Brand

Our Story

It Started in 1996

Three kids. One restored pickup. A county road that refused to end. The Athfinder story begins in the summer of ’96 with three rugged, amazing, regionally-notorious high schoolers — two named, one kept anonymous out of respect for the family he eventually started and the career that wouldn’t survive this paragraph.

And they were looking for the ath.

The Pursuit

The ritual was consistent. Jo-jos from the Texaco warming on the dash. Rodeo by Garth Brooks loud enough to bow the windows — by mid-July they knew every breath of it. Flannels rolled to the elbow. Tailgates down. Nobody under thirty in the county had a better weekend.

They went out looking for the ath and instead found the whole local pantheon: older girls at the lake who needed help with their lotion and, to the boys’ everlasting gratitude, insisted on reciprocating; the mythical wolf-girl said to appear on the switchback above Highway 12, whom each of the three, at different ages and in varying states of hydration, claimed independently to have seen; Mr. Peaches, bait dealer and local oracle, whose real name was not a matter of public record and whose weather predictions were accurate at a rate that alarmed the National Weather Service; and the unforgettable shirtless man at the truck-stop counter with the words “sweat and sour” smeared across his chest in what everyone present very much hoped was condiment.

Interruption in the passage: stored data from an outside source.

Lemma sumOfSquares_sign_witness :
  PrimFloat.leb 0 (sumOfSquares [1; -2; 3]%float) = true.
Proof.
  apply (proj1 (proj2 (sumOfSquares_sign [1; -2; 3]%float))).
  repeat constructor.
Defined.

End SumOfSquaresFacts.

(** ** Geometry: [distance] *)

Section DistanceFacts.
Import Geometry.

Lemma binary_round_aux_opp (s : bool) (m e : Z) (l : location) :
  binary_round_aux prec emax (negb s) m e l = SFopp (binary_round_aux prec emax s m e l).
Proof.
  unfold binary_round_aux.
  destruct (shr_fexp prec emax m e l) as [mrs' e'].
  destruct (shr_fexp prec emax _ e' loc_Exact) as [mrs'' e''].
  destruct (shr_m mrs''); try reflexivity.
  now destruct (e'' <=? emax - prec).
Qed.

Lemma binary_normalize_opp (z e : Z) :
  z <> 0 ->
  binary_normalize prec emax (- z) e false = SFopp (binary_normalize prec emax z e false).
Proof.
  intros Hz. destruct z as [|p|p]; [contradiction| |]; simpl; unfold binary_round;
    destruct (shl_align p e _) as [mz ez].
  - apply (binary_round_aux_opp false).
  - apply (binary_round_aux_opp true).
Qed.

(** The square of a number and of its opposite are the same double. *)
Lemma SFmul_opp_square (r : spec_float) :
  SF64mul (SFopp r) (SFopp r) = SF64mul r r.
Proof.
  unfold SF64mul. destruct r as [s|s| |s m e]; simpl; try reflexivity;
    now destruct s.
Qed.

(** Exchanging the operands of a subtraction gives the opposite number, or
    a zero again when the difference is a zero. *)
Lemma SFsub_swap (x y : spec_float) :
  SF64sub y x = SFopp (SF64sub x y) \/
  (exists s s', SF64sub x y = S754_zero s /\ SF64sub y x = S754_zero s').
Proof.
  unfold SF64sub, SFsub.
  destruct x as [sx|sx| |sx mx ex], y as [sy|sy| |sy my ey];
    try (left; reflexivity);
    try (destruct sx; left; reflexivity);
    try (destruct sy; left; reflexivity);
    try (destruct sx, sy; left; reflexivity).
  - right. destruct sx, sy; eauto.
  - rewrite (Z.min_comm ey ex).
    set (X := cond_Zopp sx (Z.pos (fst (shl_align mx ex (Z.min ex ey))))).
    set (Y := cond_Zopp sy (Z.pos (fst (shl_align my ey (Z.min ex ey))))).
    destruct (Z.eq_dec (X - Y) 0) as [H0|H0].
    + right. replace (Y - X) with 0 by lia. rewrite H0. simpl. eauto.
    + left. replace (Y - X) with (- (X - Y)) by lia.
      now apply binary_normalize_opp.
Qed.

(** [(a - b)^2] and [(b - a)^2] are the same double. *)
Lemma double_sub_square_swap (a b : float) :
  ((a - b) * (a - b) = (b - a) * (b - a))%float.
Proof.
  apply Prim2SF_inj. rewrite !FloatAxioms.mul_spec, !FloatAxioms.sub_spec.
  destruct (SFsub_swap (Prim2SF a) (Prim2SF b)) as [->|(s & s' & -> & ->)].
  - symmetry. apply SFmul_opp_square.
  - now destruct s, s'.
Qed.

Lemma double_sub_self (x : float) : is_finite_double x = true -> (x - x = 0)%float.
Proof.
  intros Hx. apply is_finite_double_spec in Hx. apply Prim2SF_inj.
  rewrite FloatAxioms.sub_spec. change (Prim2SF 0) with (S754_zero false).
  unfold SF64sub, SFsub.
  destruct (Prim2SF x) as [s|s| |s m e]; simpl in Hx; try contradiction.
  - now destruct s.
  - now rewrite Z.sub_diag.
Qed.

Lemma sf_finite_number (x : spec_float) : sf_finite x -> sf_number x.
Proof. destruct x; simpl; [discriminate|contradiction..|discriminate]. Qed.

(** X18: [distance] is symmetric in its two points; between points with
    finite coordinates it is a number that is at least 0, never [NaN]; and
    from such a point to itself it is 0. *)
Theorem distance_properties (x1 y1 x2 y2 : float) :
  distance x1 y1 x2 y2 = distance x2 y2 x1 y1 /\
  (is_finite_double x1 = true -> is_finite_double y1 = true ->
   is_finite_double x2 = true -> is_finite_double y2 = true ->
   PrimFloat.leb 0 (distance x1 y1 x2 y2) = true /\
   distance x1 y1 x1 y1 = 0%float).
Proof.
  split.
  - unfold distance. simpl.
    now rewrite (double_sub_square_swap x2 x1), (double_sub_square_swap y2 y1).
  - intros Hx1 Hy1 Hx2 Hy2. split.
    + unfold distance. simpl.
      rewrite FloatAxioms.leb_spec. change (Prim2SF 0) with (S754_zero false).
      apply SFleb_zero_nonneg.
      rewrite FloatAxioms.sqrt_spec. apply SFsqrt_nonneg.
      rewrite FloatAxioms.add_spec, !FloatAxioms.mul_spec, !FloatAxioms.sub_spec.
      apply SFadd_nonneg; apply SFmul_square_nonneg, SFsub_number;
        try apply sf_finite_number; now apply is_finite_double_spec.
    + unfold distance. simpl. now rewrite !double_sub_self.
Qed.

Lemma distance_properties_witness :
  (PrimFloat.leb 0 (distance 0 0 3 4) = true /\ distance 0 0 0 0 = 0)%float.
Proof.
  apply (proj2 (distance_properties 0 0 3 4)%float); reflexivity.
Defined.

End DistanceFacts.

(** ** Number theory: [factorial] outside the integers *)

Section FactorialEdgeFacts.
Import NumberTheory.

Lemma factorial_double_unfold (fuel : nat) (n : float) :
  factorial (S fuel) n
  = if PrimFloat.ltb n 0 then Thrown (Error factorial_message)
    else if PrimFloat.eqb n 0 || PrimFloat.eqb n 1 then Ok 1%float
    else r ← factorial fuel (n - 1)%float; Ok (n * r)%float.
Proof. reflexivity. Qed.

Lemma SFeqb_position (x y : spec_float) :
  sf_number x -> sf_number y ->
  SFeqb x y = true -> sf_position x = sf_position y.
Proof.
  unfold sf_number, SFeqb, SFcompare. intros Hx Hy.
  destruct x as [sx|sx| |sx mx ex], y as [sy|sy| |sy my ey];
    try contradiction; try destruct sx; try destruct sy; simpl;
    try discriminate; try reflexivity.
  - fold (Pos.compare mx my).
    destruct (Z.compare_spec ex ey), (Pos.compare_spec mx my); simpl;
      try discriminate. intros _. congruence.
  - fold (Pos.compare mx my).
    destruct (Z.compare_spec ex ey), (Pos.compare_spec mx my); simpl;
      try discriminate. intros _. congruence.
Qed.

Lemma SFltb_zero_opp (r : spec_float) :
  SFltb (SFopp r) (S754_zero false) = SFltb (S754_zero false) r.
Proof. now destruct r as [s|[|]| |[|] m e]. Qed.

(** [a - b] is negative exactly when [a < b]. *)
Lemma double_sub_negative (a b : float) :
  is_number a -> is_number b ->
  PrimFloat.ltb (a - b) 0 = true <-> PrimFloat.ltb a b = true.
Proof.
  intros Ha Hb. rewrite <- (double_sub_positive b a Hb Ha).
  rewrite !FloatAxioms.ltb_spec, !FloatAxioms.sub_spec.
  change (Prim2SF 0) with (S754_zero false).
  destruct (SFsub_swap (Prim2SF b) (Prim2SF a)) as [->|(s & s' & -> & ->)].
  - now rewrite SFltb_zero_opp.
  - reflexivity.
Qed.

Lemma double_ltb_number (x y : float) :
  PrimFloat.ltb x y = true -> is_number x /\ is_number y.
Proof.
  rewrite FloatAxioms.ltb_spec. unfold is_number, sf_number, SFltb, SFcompare.
  destruct (Prim2SF x), (Prim2SF y); try discriminate; intros _; split; discriminate.
Qed.

(** X19: [factorial] of a number strictly between 0 and 1 throws the error
    for negative numbers: the number is neither 0 nor 1, and the recursive
    call is made on [n - 1], which is negative. *)
Theorem factorial_fraction (fuel : nat) (x : float) :
  PrimFloat.ltb 0 x = true -> PrimFloat.ltb x 1 = true ->
  factorial (S (S fuel)) x = Thrown (Error factorial_message).
Proof.
  intros H0 H1.
  destruct (double_ltb_number 0 x H0) as [Hzero Hx].
  destruct (double_ltb_number x 1 H1) as [_ Hone].
  rewrite factorial_double_unfold.
  assert (Hlt : PrimFloat.ltb x 0 = false).
  { destruct (PrimFloat.ltb x 0) eqn:H; [|reflexivity].
    apply double_ltb_position in H0, H; try assumption.
    unfold position_lt in *. lia. }
  assert (Heq0 : PrimFloat.eqb x 0 = false).
  { destruct (PrimFloat.eqb x 0) eqn:H; [|reflexivity].
    rewrite FloatAxioms.eqb_spec in H. apply SFeqb_position in H; try assumption.
    apply double_ltb_position in H0; try assumption.
    rewrite H in H0. unfold position_lt in H0. lia. }
  assert (Heq1 : PrimFloat.eqb x 1 = false).
  { destruct (PrimFloat.eqb x 1) eqn:H; [|reflexivity].
    rewrite FloatAxioms.eqb_spec in H. apply SFeqb_position in H; try assumption.
    apply double_ltb_position in H1; try assumption.
    rewrite H in H1. unfold position_lt in H1. lia. }
  rewrite Hlt, Heq0, Heq1. cbn [orb].
  rewrite factorial_double_unfold.
  now rewrite (proj2 (double_sub_negative x 1 Hx Hone) H1).
Qed.

Lemma factorial_fraction_witness :
  factorial 2 0.5%float = Thrown (Error factorial_message).
Proof.
  apply (factorial_fraction 0 0.5%float); reflexivity.
Defined.

(** X20: on a number that is not below 0, is neither 0 nor 1 and that
    subtracting 1 does not change, the recursion never reaches a base case:
    no amount of fuel gives a result.  [NaN], [+Infinity] and 2^60 are such
    numbers. *)
Theorem factorial_no_base_case (x : float) :
  PrimFloat.ltb x 0 = false -> PrimFloat.eqb x 0 = false ->
  PrimFloat.eqb x 1 = false -> (x - 1 = x)%float ->
  forall fuel, factorial fuel x = OutOfFuel.
Proof.
  intros Hlt Heq0 Heq1 Hfix fuel.
  induction fuel as [|fuel IH]; [reflexivity|].
  rewrite factorial_double_unfold, Hlt, Heq0, Heq1, Hfix, IH. reflexivity.
Qed.

Lemma factorial_no_base_case_witness :
  (forall fuel, factorial fuel nan = OutOfFuel) /\
  (forall fuel, factorial fuel infinity = OutOfFuel) /\
  (forall fuel, factorial fuel 0x1p+60%float = OutOfFuel).
Proof.
  repeat split; apply factorial_no_base_case; reflexivity.
Defined.

End FactorialEdgeFacts.

(** ** Basic mathematics: [sum], [subtract] and [multiply] *)

Section BasicMathFacts.
Import BasicMath.

Lemma SFsub_finite_number (x y : spec_float) :
  sf_number x -> sf_finite y -> sf_number (SF64sub x y).
Proof.
  unfold sf_number, SF64sub. intros Hx Hy.
  destruct x as [sx|sx| |sx mx ex], y as [sy|sy| |sy my ey]; simpl in *;
    try contradiction; try discriminate.
  - destruct sx, sy; discriminate.
  - apply binary_normalize_number.
Qed.

Lemma subtract_from_number (ys : list float) : forall acc : float,
  Forall (fun y => is_finite_double y = true) ys -> is_number acc ->
  reduce_from (fun acc num => Ok (acc - num)%float) ys acc
  = Ok (fold_left PrimFloat.sub ys acc) /\
  is_number (fold_left PrimFloat.sub ys acc).
Proof.
  induction ys as [|y ys IH]; intros acc Hall Hacc; [split; [reflexivity|assumption]|].
  apply Forall_cons in Hall. destruct Hall as [Hy Hall].
  cbn [reduce_from fold_left]. simpl. apply IH; [assumption|].
  unfold is_number. rewrite FloatAxioms.sub_spec.
  apply SFsub_finite_number; [assumption|now apply is_finite_double_spec].
Qed.

(** X21: on finite arguments neither [sum] nor [subtract] returns [NaN]
    (either can overflow to an infinity).  [sum] of no argument is 0;
    [subtract] of no argument throws a [TypeError], and otherwise subtracts
    the later arguments from the first, from left to right. *)
Theorem sum_subtract_numbers (numbers : list float) :
  Forall (fun x => is_finite_double x = true) numbers ->
  PrimFloat.is_nan (sum numbers) = false /\
  (numbers = [] -> sum numbers = 0%float /\ subtract numbers = Thrown TypeError) /\
  (forall x ys, numbers = x :: ys ->
     subtract numbers = Ok (fold_left PrimFloat.sub ys x) /\
     PrimFloat.is_nan (fold_left PrimFloat.sub ys x) = false).
Proof.
  intros Hall. split; [|split].
  - apply is_number_spec. unfold sum. apply sum_number; [assumption|discriminate].
  - intros ->. split; reflexivity.
  - intros x ys ->. apply Forall_cons in Hall. destruct Hall as [Hx Hall].
    destruct (subtract_from_number ys x Hall) as [Hsub Hnum].
    { apply sf_finite_number. now apply is_finite_double_spec. }
    split; [exact Hsub|now apply is_number_spec].
Qed.

Lemma sum_subtract_numbers_witness :
  PrimFloat.is_nan (sum [0x1p+1023; 0x1p+1023; -0x1p+1023]%float) = false /\
  subtract [10; 3; 2]%float = Ok 5%float.
Proof.
  split.
  - apply (sum_subtract_numbers [0x1p+1023; 0x1p+1023; -0x1p+1023]%float).
    repeat constructor.
  - destruct (sum_subtract_numbers [10; 3; 2]%float) as (_ & _ & H).
    + repeat constructor.
    + exact (proj1 (H 10%float [3; 2]%float eq_refl)).
Defined.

They never found the ath. That was the point. The ath doesn’t reveal itself — it’s a state of pursuit. Some nights they’d get back to the truck at moonrise, boots caked, jo-jo grease on every collar, and sit on the tailgate without speaking. They didn’t need to. They’d been close.

The Hiatus

Graduation scattered them. One went east. One stayed and got very good with his hands. The third we are not discussing. The truck went to a cousin who never deserved it. For twenty years the only trace of the ath was a running group chat: a cliff in Wyoming, a switchback in the Dolomites, a dirt road outside Moab. Captions always read the same. “Close.”

The Reunion

In 2019 they met at a gas station in northern Nevada. Fluorescent hum. Ninety minutes of standing talk, nobody moving. By the time they got back in their separate vehicles, the decision had already been made: stop looking for the ath out there. Build the vehicle it deserves. First sketch that night on a cocktail napkin. Crude, oversized, financially irresponsible, perfect.

Open to Everyone

For a while we thought about keeping it to ourselves. Three trucks, three men, the ath, the way it was meant to be. The longer we built, the more we understood: the ath isn’t ours. It never was.

Your ath is out there. We just built the vehicle that’ll help you find it.

The Name

People ask: “Why Athfinder?” Because everyone needs to find their own ath. What is an ath? That’s between you and the terrain. We just build the vehicle that gets you there. Repeatedly, if necessary.